А Ромыч с Валентином, не имея возможности долго задерживаться, бегом пробежались по информационному табло, да и со знаковым видом переглянулись между собой. – Какой молодец. И носки с ботинками ещё для себя не нашёл, а сразу искать себя. – Усмехнулся Ромыч, с профессиональной точкой зрения посмотрев на табло именно туда, куда смотрел бродяга – он, с проецировав направление его взгляда, в момент вычислил, на что он там смотрел. А смотрел он на вывеску с обозначением редакции газеты, размещённой в этом деловом центре.
При этом и Валентин не остался в стороне от этих, наконец-то, разумных размышлений Ромыча, в которые он внёс от себя и про себя немного драйва и интриги.
– Уважаемая редакция, надежда только на вас, – это потому, что я человек либеральных жизненных устоев и принципов, и мне противен подход к делу моего установления путём обращения в правоохранительные органы (я их на дух не переношу, как и они меня), – найдите меня, я потерялся в этом мире полном соблазнов! – Заскочив в редакцию на всём ходу, так себя громко обозначил бродяга по надуманному Валентином. А когда к нему со всем вниманием отнеслись люди из редакции, то они по его босиком ногам утвердились в том, что в его словах есть своя правда.

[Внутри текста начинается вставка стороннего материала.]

(** ** Injectivity: no error pattern of two adjacent bytes goes unnoticed *)

Lemma crc_bit_inj a b : in_u 16 a → in_u 16 b → crc_bit a = crc_bit b → a = b.
Proof.
  intros Ha Hb E.
  assert (Hbit : ∀ c i, in_u 16 c → 0 ≤ i →
    Z.testbit (crc_bit c) i =
      xorb ((i <? 16) && (0 <? i) && Z.testbit c (i - 1)) (Z.testbit c 15 && Z.testbit crc_poly i)).
  { intros c i Hc Hi. unfold crc_bit.
    assert (Hs : Z.testbit (u16 (Z.shiftl c 1)) i = (i <? 16) && (0 <? i) && Z.testbit c (i - 1)).
    { rewrite u16_testbit by done. destruct (Z.ltb_spec 0 i).
      - rewrite Z.shiftl_spec_high by lia. by rewrite andb_true_r.
      - rewrite Z.shiftl_spec_low by lia. by rewrite !andb_false_r. }
    destruct (Z.testbit c 15); [rewrite Z.lxor_spec|rewrite andb_false_l, xorb_false_r]; by rewrite Hs. }
  assert (Htop : Z.testbit a 15 = Z.testbit b 15).
  { assert (E0 : Z.testbit (crc_bit a) 0 = Z.testbit (crc_bit b) 0) by by rewrite E.
    rewrite (Hbit a), (Hbit b) in E0 by (done || lia). change (Z.testbit crc_poly 0) with true in E0.
    cbn [Z.ltb Z.compare andb] in E0. rewrite !andb_true_r, !xorb_false_l in E0.
    by destruct (Z.testbit a 15), (Z.testbit b 15). }
  apply Z.bits_inj'. intros i Hi. destruct (Z.lt_ge_cases i 15) as [Hlt|Hge].
  - pose proof (f_equal (λ z, Z.testbit z (i + 1)) E) as Ei. cbv beta in Ei.
    rewrite (Hbit a), (Hbit b), Htop in Ei by (done || lia).
    rewrite (proj2 (Z.ltb_lt _ _)), (proj2 (Z.ltb_lt 0 _)) in Ei by lia.
    replace (i + 1 - 1) with i in Ei by lia. cbn [andb] in Ei.
    by destruct (Z.testbit a i), (Z.testbit b i), (Z.testbit b 15), (Z.testbit crc_poly (i + 1)).
  - destruct (Z.eq_dec i 15) as [->|Hne]; [done|].
    apply in_u16_testbit in Ha as [_ Ha]. apply in_u16_testbit in Hb as [_ Hb].
    by rewrite Ha, Hb by lia.
Qed.

Lemma iter_crc_bit_range n a : in_u 16 a → in_u 16 (Nat.iter n crc_bit a).
Proof. intros Ha. destruct n; simpl; [done|]. apply crc_bit_range. Qed.

Lemma iter_crc_bit_inj n a b :
  in_u 16 a → in_u 16 b → Nat.iter n crc_bit a = Nat.iter n crc_bit b → a = b.
Proof.
  intros Ha Hb. induction n as [|n IH]; simpl; [done|]. intros E.
  apply IH. apply crc_bit_inj; [by apply iter_crc_bit_range..|done].
Qed.

Lemma lxor_inj_l a b c : Z.lxor a b = Z.lxor a c → b = c.
Proof.
  intros E. apply (f_equal (Z.lxor a)) in E. by rewrite !lxor_cancel, Z.lxor_nilpotent in E.
Qed.

Lemma lxor_inj_r a b c : Z.lxor b a = Z.lxor c a → b = c.
Proof. rewrite !(Z.lxor_comm _ a). apply lxor_inj_l. Qed.

Lemma shiftl8_in_u16 a : in_u 8 a → in_u 16 (Z.shiftl a 8).
Proof. unfold in_u. rewrite Z.shiftl_mul_pow2 by lia. lia. Qed.

Lemma in_u8_u16 a : in_u 8 a → in_u 16 a.
Proof. unfold in_u. lia. Qed.

#[local] Hint Resolve byteZ_range shiftl8_in_u16 in_u8_u16 lxor_in_u16 crc_byte_range crc_bit_range : core.

(** Injective in the state and in the byte. *)
Lemma crc_byte_inj_state b c1 c2 :
  in_u 16 c1 → in_u 16 c2 → crc_byte c1 b = crc_byte c2 b → c1 = c2.
Proof.
  intros H1 H2 E. apply iter_crc_bit_inj in E; [|auto..]. by apply lxor_inj_r in E.
Qed.

Lemma crc_from_inj_state data c1 c2 :
  in_u 16 c1 → in_u 16 c2 → crc16_from c1 data = crc16_from c2 data → c1 = c2.
Proof.
  revert c1 c2. induction data as [|b data IH]; intros c1 c2 H1 H2; simpl; [done|].
  rewrite !crc16_step_byte by done. intros E.
  apply (crc_byte_inj_state b); [done..|]. apply IH; [auto..|exact E].
Qed.

(** Two bytes at once: sixteen bit steps from a state that mixes both in. *)
Lemma crc_two_bytes c a b :
  in_u 16 c →
  crc16_from c [a; b] =
    Nat.iter 16 crc_bit (Z.lxor c (Z.lxor (Z.shiftl (byteZ a) 8) (byteZ b))).
Proof.
  intros Hc. change (crc16_from c [a; b]) with (crc16_step (crc16_step c a) b).
  rewrite (crc16_step_byte c) by done. rewrite crc16_step_byte by apply crc_byte_range.
  unfold crc_byte at 1.
  rewrite <- (crc_low_byte (byteZ b)) by auto. unfold crc_byte.
  rewrite <- iter_crc_bit_lxor, <- Nat.iter_add. by rewrite !Z.lxor_assoc.
Qed.

(** The low byte of a two-byte mix. *)
Lemma land_low_byte h l :
  in_u 8 l → Z.land (Z.lxor (Z.shiftl h 8) l) (Z.ones 8) = l.
Proof.
  intros Hl. apply Z.bits_inj'. intros i Hi.
  rewrite Z.land_spec, Z.lxor_spec, Z.testbit_ones_nonneg by lia.
  destruct (Z.ltb_spec i 8).
  - rewrite Z.shiftl_spec_low by lia. by rewrite andb_true_r, xorb_false_l.
  - rewrite andb_false_r. symmetry.
    rewrite <- (Z.mod_small l (2 ^ 8)) by done. by apply Z.mod_pow2_bits_high.
Qed.

Lemma two_bytes_inj a b a' b' :
  Z.lxor (Z.shiftl (byteZ a) 8) (byteZ b) = Z.lxor (Z.shiftl (byteZ a') 8) (byteZ b') →
  a = a' ∧ b = b'.
Proof.
  intros E.
  assert (Hb : byteZ b = byteZ b').
  { rewrite <- (land_low_byte (byteZ a) (byteZ b)), E by auto. by apply land_low_byte. }
  split; apply byteZ_inj; [|done]. rewrite Hb in E. apply lxor_inj_r in E.
  rewrite !Z.shiftl_mul_pow2 in E by lia. lia.
Qed.

Lemma crc_window_inj c x y :
  in_u 16 c → length x = length y → (length x ≤ 2)%nat →
  crc16_from c x = crc16_from c y → x = y.
Proof.
  intros Hc Hl Hx E.
  destruct x as [|x1 [|x2 [|]]], y as [|y1 [|y2 [|]]]; simpl in Hl, Hx; try lia.
  - done.
  - unfold crc16_from in E; simpl in E. rewrite !crc16_step_byte in E by done.
    apply iter_crc_bit_inj in E; [|auto..]. apply lxor_inj_l in E.
    rewrite !Z.shiftl_mul_pow2 in E by lia. f_equal. apply byteZ_inj. lia.
  - rewrite !crc_two_bytes in E by done.
    apply iter_crc_bit_inj in E; [|auto 10..]. apply lxor_inj_l in E.
    apply two_bytes_inj in E as [-> ->]. done.
Qed.

(** Feeding the checksum back, most significant byte first, empties the state. *)
Lemma crc16_from_residue c : in_u 16 c → crc16_from c (be_bytes 2 c) = 0.
Proof.
  intros Hc. destruct (crc_halves c Hc) as (h & l & Hh & Hl & E & Es & Eu).
  assert (Eb : be_bytes 2 c = [Zbyte h; Zbyte l]).
  { change (be_bytes 2 c) with [Zbyte (c / 2 ^ 8); Zbyte c].
    rewrite <- Z.shiftr_div_pow2, Es by lia.
    do 2 f_equal. apply byteZ_inj. rewrite !byteZ_Zbyte, (u8_small l) by done.
    rewrite E. unfold u8. rewrite <- Z.land_ones by lia. by apply land_low_byte. }
  rewrite Eb, crc_two_bytes by done. rewrite !byteZ_Zbyte, !u8_small by done.
  rewrite <- E, Z.lxor_nilpotent. by vm_compute.
Qed.

Lemma crc16_window pre x y post :
  length x = length y → (length x ≤ 2)%nat → x ≠ y →
  crc16 (pre ++ x ++ post) ≠ crc16 (pre ++ y ++ post).
Proof.
  intros Hl Hx Hne E. apply Hne. unfold crc16 in E. rewrite !crc16_from_app in E.
  pose proof (crc16_range pre) as Hp.
  apply crc_from_inj_state in E; [|by apply crc16_from_range..].
  by eapply crc_window_inj.
Qed.

(** ** Properties *)

(** C13: the table-driven checksum is the bitwise CRC-16 with polynomial 0x1021
    and initial value 0, on every message. *)
Theorem crc16_is_bitwise (data : list byte) : crc16 data = crc_bitwise data.
Proof.
  unfold crc16, crc_bitwise, crc16_from.
  assert (H : ∀ c, in_u 16 c → foldl crc16_step c data = foldl crc_byte c data);
    [|by apply H].
  induction data as [|b data IH]; intros c Hc; simpl; [done|].
  rewrite crc16_step_byte by done. by apply IH.
Qed.

(** The checksum of a message followed by its own checksum, in network
    order, is zero. *)
Theorem crc16_residue (data : list byte) :
  crc16 (data ++ be_bytes 2 (crc16 data)) = 0.
Proof. unfold crc16 at 1. rewrite crc16_from_app. apply crc16_from_residue, crc16_range. Qed.

(** C35: two messages that differ only inside a window of at most two adjacent
    bytes have different checksums. *)
Theorem crc16_detects_window (pre x y post : list byte) :
  length x = length y → (length x ≤ 2)%nat → x ≠ y →
  crc16 (pre ++ x ++ post) ≠ crc16 (pre ++ y ++ post).
Proof. apply crc16_window. Qed.

Lemma crc16_detects_window_witness :
  crc16 ([x31; x32] ++ [x33; x34] ++ [x35]) ≠ crc16 ([x31; x32] ++ [x34; x33] ++ [x35]).
Proof. apply (crc16_detects_window [x31; x32] [x33; x34] [x34; x33] [x35]); simpl; [lia..|done]. Defined.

Правда люди из редакции все люди большой стойкости к новостям, – они ежедневно с ними не только сталкиваются, а это их работа делать и освещать новости, и у них выработался свой иммунитет к ним: они безнравственно бессердечны, – и они, а в частности редактор газеты, с долей иронии смотрит в упор на грязные ноги этого очередного проходимца, наверняка решившего их как-то обдурить, да и с откровенным пренебрежением к простой обходительности и само собой к деловой этике (он не совсем деловой человек и ему не по карману так себя вести), не просто интересуется у этого, в его глазах точно проходимца, а прямо намекает ему на некоторые его особенности своего поведения, которые обычно и приводят поутру вот таких как он невоздержанных людей в такое раздетое состояние.
– И на что вы такое соблазнились, чтобы так сейчас эффектно выглядеть? – И редактор газеты, как бы не пытался своей иронией подчеркнуть свой интерес к такому состоянию проходимца, он всё равно не смог ею прикрыть стоявшую в его глазах зависть к такому своеволию и безрассудству мысли проходимца, который в отличие от него смог себе всё это позволить, а вот он не смог, зажатый всеми своими обстоятельствами жизни приличного, с кредитами человека, удерживающих его в рамках благопристойного гражданина и отца семейства.
А проходимец в своей манере поведения, и он ничего такого саркастического в редакторе газеты не замечает, а искренне надеясь на то, что его доводы отчаяния будут приняты во внимание, начинает тут размышлять вслух о том, что с ним приключилось и могло привести к вот таким последствиям. – Возможно, я на что-то такое удивительное соблазнился, – а такое вполне вероятно, как я по себе чувствую: всё меня вокруг соблазняет, – и в результате стал жертвой своей любознательности, и никак иначе. – Достаточно смело так к осмыслению себя подошёл проходимец. Что не может не вызвать уважения у того же редактора. А он, между прочим, тоже живёт в таком же, полном соблазне мире, и каждый день сталкивается на своём пути с размышлениями по этому поводу. – Соблазниться что ль хоть раз в жизни с корректором Анжелой, или на худой конец с уборщицей бабой Зиной.
Но редактор всё это и в том числе тот один, даже для него невероятной мысли соблазн, держит про себя, стиснув зубы, и не спешит распускать слюни и руки в сторону корректора Анжелы, даже тогда, когда всё этому способствует, и тем самым показывает себя человеком стойких убеждений и гражданской грамотности. Так что у него определённо сложилось предвзятое отношение к этому баламуту мысли, проходимцу, кто себя ни в чём не сдерживает, а потом бежит к нему ещё жаловаться.
– Да была бы моя воля! – а дальше звучит многоточие, очень страшное своей недоговорённостью и мыслями редактора. Который, как человек только про себя волевой, конечно, умолчал до какого греха могла бы довести его воля, и он дабы быть корректным с этим проходимцем, зашифровано тому, через вопрос: «А где всё-таки ваши носки? И как вам без них, не дует?», указал в сторону дверей. И пока проходимец соображал, что всё это может значит, и на самом ли деле тут за его здоровье беспокоятся, он был выведен охраной под рученьки вон отседова.